East Prussia (German: Ostpreußen; Polish: Prusy Wschodnie; Russian: Восточная Пруссия — Vostochnaya Prussiya) was a province of Kingdom of Prussia, situated on the territory of former Ducal Prussia. The northern part of East Prussia corresponds today to Russia's Kaliningrad Oblast (Königsberg); the southern parts form Poland's Warminsko-Mazurskie Voivodship. East Prussia enclosed the bulk of the ancient ancestral lands of the Baltic Prussians.

East Prussia was located along the south-east corner of the Baltic Sea. Its capital was Königsberg (now Kaliningrad)

1 German Empire

2 Weimar Republic
3 Nazi reign
4 WW2
5 Further reading

Contents

Origins

In 1772, after the First Partition of Poland, Warmia (a part of former province of Royal Prussia) was merged with East Prussia. On January 31, 1773 King Friedrich II announced that the newly annexed lands were to be known as "Westpreußen" (West Prussia) and the old Duchy of Prussia was to be known as "Ostpreußen" (East Prussia).

Since 1701, when Elector Friedrich III crowned himself King in Prussia, Prussia, the old name of the area, had become the name for the whole Kingdom ruled by Hohenzollern monarchs.

German Empire

Along with the rest of Prussia, East Prussia became part of the German Empire at its creation in 1871. From World War I until World War II, East Prussia became an exclave of Germany, created as a result of the Treaty of Versailles, when parts of the province of West Prussia (former Royal Prussia) were ceded to Poland creating the so called Polish Corridor, roughly corresponding to today's Pomeranian Voivodship.
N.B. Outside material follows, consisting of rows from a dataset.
(** A path of slashes only names the root directory. *)
Definition is_root (p : string) : bool :=
  negb (bool_decide (p = EmptyString))
  && forallb (λ c, bool_decide (c = slash)) (String.list_ascii_of_string p).

(** What is at a path; nothing is at the empty path, and the root is a
    directory. *)
Definition stat (w : world) (p : string) : option fskind :=
  if bool_decide (p = EmptyString) then None
  else if is_root p then Some Dir
  else fs w !! p.

(** The directories above [p], the nearest first: the directory of [p],
    the directory of that, and so on up to the root or, for a relative
    path, to its first component. *)
Fixpoint ancestors_from (n : nat) (p : string) : list string :=
  match n with
  | O => []
  | S n' =>
      let d := dirname p in
      if bool_decide (d = EmptyString) || bool_decide (d = p) then []
      else d :: ancestors_from n' d
  end.

Definition ancestors (p : string) : list string :=
  ancestors_from (String.length p) p.

(** What [os.makedirs] finds above a directory it is to make: [l] are the
    directories above [child], the nearest first.  It climbs while nothing
    is there; the result is the directories to make on the way down, or the
    path at which [mkdir] fails because a file is above it. *)
Fixpoint dirs_to_make (w : world) (child : string) (l : list string)
  : list string + string :=
  match l with
  | [] => inl []
  | a :: l' =>
      match stat w a with
      | Some Dir => inl []
      | Some File => inr child
      | None =>
          match dirs_to_make w a l' with
          | inl ds => inl (a :: ds)
          | inr q => inr q
          end
      end
  end.
(* ===== verification/_CoqProject ===== *)
-Q . S2P
Prelude.v
Calendar.v
DateString.v
Availability.v
Table.v
Store.v
BlockDate.v
SlotActions.v
Modal.v
ModalView.v
Scheduler.v
DayToggle.v
Liveness.v
CalendarGuard.v
ModalTheorems.v
SlotFlags.v
Scenarios.v
AppointmentDetails.v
In 1875 the ethnic make up of East Prussia was 73.48% German, 18.39% Polish, and 8.11% Lithuanian (according to "Slownik geograficzny Krolestwa Polskiego"). The population of the province in 1900 was 1,996,626 people, with a religious make up of 1,698,465 Protestants, 269,196 Roman Catholics, and 13,877 Jews.

Population of the East Prussia in 1890

Population of East Prussia and its Provinces in 1890
Inhabitants non-German citizens*
East Prussia 1,958,663 2,189

The number for "non-German citizens" represents only people who were not German citizens, but excludes non-German minorities.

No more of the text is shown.